The plan is limited to the New Haven district, and I think that is a very important point that we in New Jersey should not overlook. The problem I see in New Jersey is that our political leaders, led of course by the Christie Administration, is trying to devise a system for evaluating teachers with the obvious intent of using that system as the basis for a merit pay plan to be used by all New Jersey school districts. This “one size fits all” approach is, I believe, the absolute wrong way to go in a state like ours with such a huge disparity in the performance of our schools.
It is my contention that the best way to proceed is for our legislature to mandate that all districts have a merit pay plan in place by 2013, but allow for these districts to work with the local union to construct a plan on their own. It is also incumbent on our state government, possibly working in concert with the many corporations that call New Jersey its home, to provide enough supplementary funding to allow for substantial salary increases for teachers in our inner city schools.

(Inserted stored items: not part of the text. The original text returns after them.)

(** [C17] vmm_free unlinks the region and frees its object, but leaves every
    translation and every frame of the region as it was. *)
Theorem vmm_free_unlinks s l1 a o m x l2 :
  ha_inv (kheap s) → vm_ok s (l1 ++ (a, o) :: (m, x) :: l2) → m ∉ statics →
  (∀ b y, (b, y) ∈ l1 ++ [(a, o)] → base y ≠ base x) →
  ∃ s', vmm_free s (base x) = Ok s' ∧
    vm_ok s' (l1 ++ (a, with_vm_next o (vm_next x)) :: l2) ∧ ¬ ha_live (kheap s') m ∧
    frames s' = frames s ∧ ∀ r v, translate s' r v = translate s r v.
Proof.
  intros Hhi Hv Hm Hne. pose proof Hv as [Hl Hnd Hord Hb Hw Hli].
  pose proof (gap_not_window _ _ _ _ _ _ _ Hv) as Hak.
  destruct (region_list_obj _ _ _ a o Hl) as [Ho Ha0]; [set_solver |].
  destruct (region_list_obj _ _ _ m x Hl) as [Hx Hm0]; [set_solver |].
  destruct (region_list_next _ _ _ _ _ _ Hl) as (Hnx & _ & _ & Hl2).
  destruct (Hli m) as [|Hlm]; [rewrite fmap_app; set_solver | done |].
  destruct (ha_free_spec _ _ Hhi Hlm) as (h' & Hfr & Hhi' & Hlv).
  assert (∃ b y, vm_objs s !! current_vmm s = Some y ∧ (b, y) ∈ l1 ++ [(a, o)]) as (b & y & Hy & Hyin).
  { destruct l1 as [|[b y] l1]; destruct Hl as (-> & _ & Hy & _);
      [exists a, o | exists b, y]; (split; [done | simpl; set_solver]). }
  set (o' := with_vm_next o (vm_next x)).
  exists (set_kheap (set_obj s a o') h'). split.
  - unfold vmm_free, obj_at. rewrite Hy. out_red.
    rewrite (proj2 (Z.eqb_neq _ _)) by (by eapply Hne).
    rewrite (find_before_list _ s _ l1 a o m x l2); [| done | done | |].
    + out_red. rewrite Ho. out_red. rewrite Hnx, Hx. out_red. rewrite umap_nothing. out_red.
      simpl kheap. by rewrite Hfr.
    + intros c z Hin. apply (Hne c). destruct (l1 ++ [(a, o)]); [done | by right].
    + pose proof (vm_ok_fuel _ _ Hv) as Hf. rewrite length_app in Hf. simpl in Hf. lia.
  - split; [| split_and!; [by rewrite Hlv; intros [? _] | done | intros; by apply st_translate]].
    rewrite fmap_app, !fmap_cons in Hnd. simpl in Hnd.
    assert (NoDup (l1 ++ (a, o') :: l2).*1 ∧ m ∉ (l1 ++ (a, o') :: l2).*1) as [Hnd' Hm'].
    { rewrite fmap_app, fmap_cons. simpl. apply NoDup_app in Hnd as (Hn1 & Hd & Hn2).
      apply NoDup_cons in Hn2 as [Ha2 Hn2]. apply NoDup_cons in Hn2 as [Hm2 Hn2]. split; [| set_solver].
      apply NoDup_app. split_and!; [done | set_solver |]. constructor; [set_solver | done]. }
    split; try done.
    + simpl. apply (region_list_relink _ _ _ _ o ((m, x) :: l2)); [done | by rewrite fmap_app, !fmap_cons |].
      apply region_list_other; [done |]. rewrite fmap_app, fmap_cons in Hnd'. simpl in Hnd'.
      by apply NoDup_app in Hnd' as (_ & _ & [? _]%NoDup_cons).
    + by eapply ordered_remove.
    + rewrite fmap_app, !fmap_cons in Hb |- *. apply Forall_app in Hb as [Hb1 Hb2].
      apply Forall_cons in Hb2 as [? Hb2]. apply Forall_cons in Hb2 as [_ Hb2].
      apply Forall_app. split; [done |]. by constructor.
    + intros z Hz. apply Hw. rewrite elem_of_app, elem_of_cons in Hz.
      destruct Hz as [?|[Heq|?]]; [set_solver | congruence | set_solver].
    + intros c Hc. assert (c ≠ m) by (by intros ->). destruct (Hli c) as [?|?]; [| by left | right; by apply Hlv].
      rewrite fmap_app, !fmap_cons in Hc |- *. set_solver.
Qed.

(** ** Lengthening a region *)

Lemma find_region_hit fuel (s : state) p l1 a o l2 start :
  region_list (vm_objs s) p (l1 ++ (a, o) :: l2) → base o = start →
  (∀ b y, (b, y) ∈ l1 → base y ≠ start) → (length l1 < fuel)%nat →
  find_region fuel s p start = Ok a.
Proof.
  intros Hl Ho. revert fuel p Hl. induction l1 as [|[b y] l1 IH]; intros [|fuel] p Hl Hne Hf;
    simpl in Hf; try lia; destruct Hl as (-> & Hb & Hy & Hl); cbn [find_region]; unfold obj_at;
    rewrite (proj2 (Z.eqb_neq _ NULL)), Hy by done; out_red.
  - by rewrite Ho, Z.eqb_refl.
  - rewrite (proj2 (Z.eqb_neq _ _)) by (apply (Hne b); left).
    apply IH; [done | intros; apply (Hne b0); by right | lia].
Qed.

Lemma find_region_miss fuel (s : state) p l start :
  region_list (vm_objs s) p l → (∀ b y, (b, y) ∈ l → base y ≠ start) → (length l < fuel)%nat →
  find_region fuel s p start = Ok NULL.
Proof.
  revert fuel p. induction l as [|[b y] l IH]; intros [|fuel] p Hl Hne Hf; simpl in Hf; try lia.
  - simpl in Hl. by subst p.
  - destruct Hl as (-> & Hb & Hy & Hl). cbn [find_region]. unfold obj_at.
    rewrite (proj2 (Z.eqb_neq _ NULL)), Hy by done. out_red.
    rewrite (proj2 (Z.eqb_neq _ _)) by (apply (Hne b); left).
    apply IH; [done | intros; apply (Hne b0); by right | lia].
Qed.

(** What [vmm_lengthen] does once it has found the region. *)
Lemma vmm_lengthen_found depth (s : state) l1 a o l2 inc0 :
  let inc := PAGE_ALIGN_int inc0 in
  vm_ok s (l1 ++ (a, o) :: l2) → (∀ b y, (b, y) ∈ l1 → base y ≠ base o) →
  0 ≤ inc0 < 2 ^ 31 - 0x1000 →
  vmm_lengthen sym depth s (base o) inc0 =
  if match l2 with [] => true | (_, x) :: _ => region_end o + inc <=? base x end
  then lengthen_loop sym depth (S (Z.to_nat (inc / 0x1000)))
         (set_obj s a (with_length o (vm_length o + inc))) a (region_end o)
  else Ok (false, s).
Proof.
  intros inc Hv Hne Hinc. destruct (page_align_int_least inc0 Hinc) as [Hr Ha]. fold inc in Hr, Ha.
  pose proof (vo_list _ _ Hv) as Hl. pose proof (vo_bounded _ _ Hv) as Hb.
  destruct (region_list_obj _ _ _ a o Hl) as [Ho Ha0]; [set_solver |].
  assert (bounded o) as (Hob & Hol & Hoe).
  { rewrite fmap_app, !fmap_cons in Hb. apply Forall_app in Hb as [_ Hb]. by apply Forall_cons in Hb as [? _]. }
  unfold vmm_lengthen. fold inc. rewrite (find_region_hit _ s _ l1 a o l2); try done.
  - out_red. rewrite (proj2 (Z.eqb_neq a NULL)) by done. unfold obj_at. rewrite Ho. out_red.
    unfold region_end, VM_LIMIT in *.
    rewrite (u64_small (base o + vm_length o)), (u64_small (vm_length o + inc)) by lia.
    apply region_list_next in Hl. destruct l2 as [|[m x] l2].
    + simpl in Hl. rewrite Hl. done.
    + destruct Hl as (-> & Hm & Hx & _). rewrite (proj2 (Z.eqb_neq m NULL)), Hx by done. out_red.
      rewrite (u64_small (base o + vm_length o + inc)) by lia. done.
  - pose proof (vm_ok_fuel _ _ Hv) as Hf. rewrite length_app in Hf. simpl in Hf. lia.
Qed.

(** vmm_lengthen returns false and changes nothing when no region starts
    at the address, as for the kernel heap, and when the next region is in the
    way. *)
Theorem vmm_lengthen_refused depth (s : state) l start inc0 :
  vm_ok s l →
  ((∀ b y, (b, y) ∈ l → base y ≠ start) → vmm_lengthen sym depth s start inc0 = Ok (false, s)) ∧
  (∀ l1 a o m x l2, l = l1 ++ (a, o) :: (m, x) :: l2 → base o = start →
    (∀ b y, (b, y) ∈ l1 → base y ≠ start) → 0 ≤ inc0 < 2 ^ 31 - 0x1000 →
    base x < region_end o + inc0 → vmm_lengthen sym depth s start inc0 = Ok (false, s)).
Proof.
  intros Hv. split.
  - intros Hne. unfold vmm_lengthen.
    rewrite (find_region_miss _ s _ l); [done | apply (vo_list _ _ Hv) | done |].
    pose proof (vm_ok_fuel _ _ Hv). lia.
  - intros l1 a o m x l2 -> <- Hne Hinc Hx. destruct (page_align_int_least inc0 Hinc) as [Hr _].
    rewrite (vmm_lengthen_found depth s l1 a o ((m, x) :: l2)) by done. cbv zeta beta iota.
    by rewrite (proj2 (Z.leb_gt _ _)) by lia.
Qed.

Merit pay is one of many ways in which we can attract college students with degrees in areas other than education into the field. There is an extraordinary need for such students to join the ranks of educators. Merit pay is also an important component to a revised system of remuneration for teachers. The current system offers absolutely no motivation for teachers to perform at the “top end of the curve.” It is demoralizing for our best teachers to receive no more pay than mediocre, lazy, risk averse, and disinterested teachers. Years of service and attained degrees are a horrendous basis for pay.
I applaud the New Haven school district and hope that, either by desire or executive mandate, we can find school districts in our State willing to experiment with reform that will clearly result in improvements to the quality of teaching we provide to our students, especially our students in the inner city. There are legitimate concerns among teachers with creating a valued merit pay plan: the plan must be transparent, provide safeguards against arbitrary and capricious decisions, created with the participation of teachers, and include both qualitative and quantitative metrics.
The urgent need for meaningful reform of our inner city schools is without question. It is time for the NJEA, our legislators, the Governor, and our corporate stakeholders to work together and place the needs of our students at the forefront of our thoughts. It is impossible to justify any other need before theirs.